Our study has several limitations. First, a notable proportion of patients did not undergo coronary angiography. Although these patients showed complete recovery of LVEF, they did not undergo the gold standard diagnostic tool for TS. Second, the reliability of our data collection and information may be a concern. Our institution provides physician access to a database of complete electronic records, and it is possible to obtain lists of patients with certain diagnoses over a specific time period through a searching tool. Hence, we have confidence regarding our data. Nevertheless, we acknowledge there could be inaccurate information regarding symptoms described by physicians, specific time of diagnosis, and treatments. In accordance with this, we can not confirm the time up to recovery of LVEF; we can only estimate the time until the first echocardiography that documented a normal LVEF (> 55%). All patients who had a diagnosis of TS in their in-hospital stay summary were included in our study. Nevertheless, we cannot assume there was no missing data for patients with incomplete clinical records. Third, our institution is a tertiary hospital with a large proportion of high-complexity procedures, although almost half of the patients diagnosed with pTS underwent surgeries with a low risk of cardiovascular events.
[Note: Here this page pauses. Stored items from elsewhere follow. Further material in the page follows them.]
(* ===== verification/FileIdentities.v ===== *)
(** * lc-lib/registrar/filestateos_*.go: file identities on other systems

    [Registrar] has the identity of Linux, an inode and a device.  Here are those
    of FreeBSD, Darwin, OpenBSD and Windows, the class they share, and what the
    search for renamed files ([Prospector.lookupFileIds]) can rely on.  The last
    part is harvester_windows.go, which opens a file so that it can be renamed
    while it is read. *)
From S2P Require Import Prelude Core Codecs Registrar.

(** What the registrar and the prospector use of an identity: it is filled in
    from a file's information, and compared with that of another file. *)
Class FileStateOS (Info FS : Type) := {
  no_ids : FS;
  populate_ids : Info → FS → outcome FS;
  same_ids : FS → Info → outcome bool;
}.

(** The law of an identity: filling it in does not depend on what it was, and a
    comparison is that of the identity the other file would be given. *)
Class FileStateOSLaws (Info FS : Type) `{FileStateOS Info FS} `{EqDecision FS} := {
  populate_fresh : ∀ info fs fs', populate_ids info fs = populate_ids info fs';
  same_populates : ∀ fs info, same_ids fs info = (fs' ← populate_ids info no_ids; mret (bool_decide (fs = fs')));
}.

(** ** FreeBSD, Darwin, OpenBSD

    [Sys] is the [syscall.Stat_t] behind a file's information; the assertion of
    its type panics on anything else. *)
Section Unix.
Context {Info : Type}.

Record FreebsdIds := mkFreebsd { freebsd_Inode : Z; freebsd_Device : Z }.
#[export] Instance FreebsdIds_eq_dec : EqDecision FreebsdIds. Proof. solve_decision. Defined.

Definition freebsd_PopulateFileIds (Sys : Info → option (Z * Z)) (info : Info) (fs : FreebsdIds) : outcome FreebsdIds :=
  match Sys info with
  | Some (ino, dev) => Ret (mkFreebsd ino dev)
  | None => Panic
  end.

Definition freebsd_SameAs (Sys : Info → option (Z * Z)) (fs : FreebsdIds) (info : Info) : outcome bool :=
  state ← freebsd_PopulateFileIds Sys info (mkFreebsd 0 0);
  mret (bool_decide (freebsd_Inode fs = freebsd_Inode state) && bool_decide (freebsd_Device fs = freebsd_Device state)).

Record DarwinIds := mkDarwin { darwin_Inode : Z; darwin_Device : Z }.
#[export] Instance DarwinIds_eq_dec : EqDecision DarwinIds. Proof. solve_decision. Defined.

Definition darwin_PopulateFileIds (Sys : Info → option (Z * Z)) (info : Info) (fs : DarwinIds) : outcome DarwinIds :=
  match Sys info with
  | Some (ino, dev) => Ret (mkDarwin ino dev)
  | None => Panic
  end.

Definition darwin_SameAs (Sys : Info → option (Z * Z)) (fs : DarwinIds) (info : Info) : outcome bool :=
  state ← darwin_PopulateFileIds Sys info (mkDarwin 0 0);
  mret (bool_decide (darwin_Inode fs = darwin_Inode state) && bool_decide (darwin_Device fs = darwin_Device state)).

Record OpenbsdIds := mkOpenbsd { openbsd_Inode : Z; openbsd_Device : Z }.
#[export] Instance OpenbsdIds_eq_dec : EqDecision OpenbsdIds. Proof. solve_decision. Defined.

Definition openbsd_PopulateFileIds (Sys : Info → option (Z * Z)) (info : Info) (fs : OpenbsdIds) : outcome OpenbsdIds :=
  match Sys info with
  | Some (ino, dev) => Ret (mkOpenbsd ino dev)
  | None => Panic
  end.

Definition openbsd_SameAs (Sys : Info → option (Z * Z)) (fs : OpenbsdIds) (info : Info) : outcome bool :=
  state ← openbsd_PopulateFileIds Sys info (mkOpenbsd 0 0);
  mret (bool_decide (openbsd_Inode fs = openbsd_Inode state) && bool_decide (openbsd_Device fs = openbsd_Device state)).
End Unix.

(** ** Windows

    [FieldByName] is what reflection finds in the information behind its two
    pointers: the value of an unsigned field, or nothing, and then the conversion
    panics.  [PopulateFileIds] recovers from it. *)
Section Windows.
Context {Info : Type} (FieldByName : Info → text → option Z).

Record WindowsIds := mkWindows { Vol : Z; IdxHi : Z; IdxLo : Z }.
#[export] Instance WindowsIds_eq_dec : EqDecision WindowsIds. Proof. solve_decision. Defined.

Definition Uint (info : Info) (name : string) : outcome Z :=
  match FieldByName info (bytes_of name) with Some v => Ret (uint32 v) | None => Panic end.

(** The fields are set one after another; the deferred function clears all. *)
Definition windows_PopulateFileIds (info : Info) (fs : WindowsIds) : outcome WindowsIds :=
  match (vol ← Uint info "vol"; idxhi ← Uint info "idxhi"; idxlo ← Uint info "idxlo"; mret (mkWindows vol idxhi idxlo)) with
  | Ret fs' => Ret fs'
  | Panic | NoFuel => Ret (mkWindows 0 0 0)
  end.

Definition windows_SameAs (fs : WindowsIds) (info : Info) : outcome bool :=
  state ← windows_PopulateFileIds info (mkWindows 0 0 0);
  mret (bool_decide (Vol fs = Vol state) && bool_decide (IdxHi fs = IdxHi state) && bool_decide (IdxLo fs = IdxLo state)).

(** Reflection fails for a file. *)
Definition unreadable (info : Info) : Prop :=
  FieldByName info (bytes_of "vol") = None ∨ FieldByName info (bytes_of "idxhi") = None ∨ FieldByName info (bytes_of "idxlo") = None.

Lemma windows_readable info v h l fs :
  FieldByName info (bytes_of "vol") = Some v → FieldByName info (bytes_of "idxhi") = Some h →
  FieldByName info (bytes_of "idxlo") = Some l →
  windows_PopulateFileIds info fs = Ret (mkWindows (uint32 v) (uint32 h) (uint32 l)).
Proof. intros Hv Hh Hl. unfold windows_PopulateFileIds, Uint. by rewrite Hv, Hh, Hl. Qed.

Lemma windows_unreadable info fs : unreadable info → windows_PopulateFileIds info fs = Ret (mkWindows 0 0 0).
Proof.
  unfold unreadable, windows_PopulateFileIds, Uint.
  cbv [mbind outcome_mbind outcome_bind mret outcome_mret].
  destruct (FieldByName info (bytes_of "vol")); [|done]. destruct (FieldByName info (bytes_of "idxhi")); [|done].
  destruct (FieldByName info (bytes_of "idxlo")); [|done]. by intros [?|[?|?]].
Qed.
End Windows.

(** ** The systems as instances *)
Section Instances.
Context {Info : Type} (Sys : Info → option (Z * Z)).

Definition freebsd_os : FileStateOS Info FreebsdIds :=
  {| no_ids := mkFreebsd 0 0; populate_ids := freebsd_PopulateFileIds Sys; same_ids := freebsd_SameAs Sys |}.
Definition darwin_os : FileStateOS Info DarwinIds :=
  {| no_ids := mkDarwin 0 0; populate_ids := darwin_PopulateFileIds Sys; same_ids := darwin_SameAs Sys |}.
Definition openbsd_os : FileStateOS Info OpenbsdIds :=
  {| no_ids := mkOpenbsd 0 0; populate_ids := openbsd_PopulateFileIds Sys; same_ids := openbsd_SameAs Sys |}.
Lemma freebsd_laws : @FileStateOSLaws Info FreebsdIds freebsd_os _.
Proof.
  split; [done|]. intros [i d] info. simpl. unfold freebsd_SameAs, freebsd_PopulateFileIds.
  destruct (Sys info) as [[i' d']|]; [|done]. simpl. cbv [mret outcome_mret]. f_equal. repeat case_bool_decide; naive_solver.
Qed.

Lemma darwin_laws : @FileStateOSLaws Info DarwinIds darwin_os _.
Proof.
  split; [done|]. intros [i d] info. simpl. unfold darwin_SameAs, darwin_PopulateFileIds.
  destruct (Sys info) as [[i' d']|]; [|done]. simpl. cbv [mret outcome_mret]. f_equal. repeat case_bool_decide; naive_solver.
Qed.

Lemma openbsd_laws : @FileStateOSLaws Info OpenbsdIds openbsd_os _.
Proof.
  split; [done|]. intros [i d] info. simpl. unfold openbsd_SameAs, openbsd_PopulateFileIds.
  destruct (Sys info) as [[i' d']|]; [|done]. simpl. cbv [mret outcome_mret]. f_equal. repeat case_bool_decide; naive_solver.
Qed.

End Instances.

Definition windows_os {Info} (FieldByName : Info → text → option Z) : FileStateOS Info WindowsIds :=
  {| no_ids := mkWindows 0 0 0; populate_ids := windows_PopulateFileIds FieldByName; same_ids := windows_SameAs FieldByName |}.

Lemma windows_laws {Info} FieldByName : @FileStateOSLaws Info WindowsIds (windows_os FieldByName) _.
Proof.
  split; [done|]. intros [v h l] info. simpl. unfold windows_SameAs.
  destruct (windows_PopulateFileIds FieldByName info _) as [[v' h' l']| |]; [|done..]. simpl. cbv [mret outcome_mret]. f_equal.
  repeat case_bool_decide; naive_solver.
Qed.

(** ** Looking a file up *)
Section Lookup.
Context {Info FS : Type} `{FileStateOSLaws Info FS}.

(** The first of the stored identities that is that of the file, as the loop of
    [lookupFileIds] asks for it. *)
Fixpoint first_same (ids : list FS) (info : Info) : outcome (option FS) :=
  match ids with
  | [] => Ret None
  | fs :: ids' => same ← same_ids fs info; if (same : bool) then Ret (Some fs) else first_same ids' info
  end.

(** On every system a file is found exactly under the identity it would be given
    now: this is all that following a rename needs. *)
Lemma first_same_populated ids info fs :
  populate_ids info no_ids = Ret fs → first_same ids info = Ret (if decide (fs ∈ ids) then Some fs else None).
Proof.
  intros Hp. induction ids as [|f ids IH]; cbn [first_same]; [by rewrite decide_False by set_solver|].
  rewrite same_populates, Hp. cbv [mbind outcome_mbind outcome_bind mret outcome_mret].
  case_bool_decide as Hf; [subst; by rewrite decide_True by set_solver|].
  rewrite IH. f_equal. by repeat case_decide; set_solver.
Qed.
End Lookup.

(** Windows identities are read from private fields of the Go library.  While
    these can be read, a file is found among the stored identities exactly when
    its volume and index, each of 32 bits, are stored.  Should they ever be
    missing, [PopulateFileIds] does not fail but gives every file the same
    identity of zeros: then every file is taken for the file stored first, whatever
    it is, although the message logged says that renames will go unnoticed. *)
Theorem windows_identities {Info : Type} (FieldByName : Info → text → option Z) (ids : list WindowsIds) info :
  let os := windows_os FieldByName in
  (∀ v h l, FieldByName info (bytes_of "vol") = Some v → FieldByName info (bytes_of "idxhi") = Some h →
     FieldByName info (bytes_of "idxlo") = Some l →
     let fs := mkWindows (uint32 v) (uint32 h) (uint32 l) in
     first_same (H := os) ids info = Ret (if decide (fs ∈ ids) then Some fs else None)) ∧
  (∀ others, Forall (unreadable FieldByName) (info :: others) →
     mapM (fun o => windows_PopulateFileIds FieldByName o (mkWindows 0 0 0)) others = Ret ids → ids ≠ [] →
     first_same (H := os) ids info = Ret (head ids)).
Proof.
  intros os. pose proof (windows_laws FieldByName) as Hlaws. split.
  - intros v h l Hv Hh Hl fs. apply (first_same_populated (H0 := Hlaws)). by apply windows_readable.
  - intros others Hall Hids Hne. apply Forall_cons in Hall as [Hi Ho].
    assert (Hz : ids = replicate (length others) (mkWindows 0 0 0)).
    { clear Hne Hi. revert ids Hids. induction Ho as [|o others Hu _ IH]; intros ids; simpl; [by intros [= <-]|].
      rewrite windows_unreadable by done. cbv [mbind outcome_mbind outcome_bind mret outcome_mret].
      destruct (mapM _ others) as [ids'| |]; [|done..]. intros [= <-]. by rewrite (IH ids'). }
    subst ids. destruct others as [|o others]; [done|]. clear Hne.
    rewrite (first_same_populated (H0 := Hlaws) _ _ (mkWindows 0 0 0)) by (by apply windows_unreadable).
    rewrite decide_True by (by apply elem_of_replicate). done.
Qed.

(** ** [Harvester.openFile] on Windows *)
Definition GENERIC_READ : Z := 0x80000000.
Definition FILE_SHARE_READ : Z := 1.
Definition FILE_SHARE_WRITE : Z := 2.
Definition FILE_SHARE_DELETE : Z := 4.
Definition OPEN_EXISTING : Z := 3.
Definition FILE_ATTRIBUTE_NORMAL : Z := 0x80.

Section Open.
Context {Handle : Type} (CreateFile : text → Z → Z → Z → Z → text + Handle).

(** A path with a zero byte has no UTF-16 form for the system. *)
Definition windows_openFile (path : text) : text + Handle :=
  if decide (Byte.x00 ∈ path) then inl (bytes_of "invalid argument")
  else CreateFile path GENERIC_READ (Z.lor (Z.lor FILE_SHARE_READ FILE_SHARE_WRITE) FILE_SHARE_DELETE)
         OPEN_EXISTING FILE_ATTRIBUTE_NORMAL.

(** The file stays open to readers, writers and renames by others. *)
Lemma windows_openFile_shares path h :
  windows_openFile path = inr h →
  ∃ share, CreateFile path GENERIC_READ share OPEN_EXISTING FILE_ATTRIBUTE_NORMAL = inr h ∧
    Forall (fun flag => Z.land share flag = flag) [FILE_SHARE_READ; FILE_SHARE_WRITE; FILE_SHARE_DELETE].
Proof. unfold windows_openFile. case_decide; [done|]. intros Hh. eexists. split; [exact Hh|by repeat constructor]. Qed.
End Open.

(** ** A lookup after a change of the library *)
Definition sample_fields (readable : bool) (info : Z) (name : text) : option Z :=
  if decide (name = bytes_of "vol") then Some 1%Z
  else if decide (name = bytes_of "idxhi") then (if readable then Some 0%Z else None)
  else Some (info + 2 ^ 32)%Z.

Lemma windows_identities_witness :
  first_same (H := windows_os (sample_fields true)) [mkWindows 1 0 7; mkWindows 1 0 5] 5%Z = Ret (Some (mkWindows 1 0 5)) ∧
  first_same (H := windows_os (sample_fields false)) [mkWindows 0 0 0] 5%Z = Ret (Some (mkWindows 0 0 0)).
Proof.
  split.
  - exact (proj1 (windows_identities (sample_fields true) [mkWindows 1 0 7; mkWindows 1 0 5] 5%Z) _ _ _ eq_refl eq_refl eq_refl).
  - refine (proj2 (windows_identities (sample_fields false) [mkWindows 0 0 0] 5%Z) [9%Z] _ eq_refl ltac:(discriminate)).
    repeat constructor; right; left; reflexivity.
Defined.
In conclusion, our study highlights that the occurrence of pTS, a complex syndrome that is triggered by physical stress, could be associated with variable levels of surgical/procedural stress. In addition, although most patients showed a recovery of LVEF, a non-negligible proportion of patients had complications, required intensive care, and experienced mortality.

For patients with probable pTS, anesthesiologists should be aware of the severity of TS in this context. Further investigations regarding specific diagnostic criteria for pTS are necessary.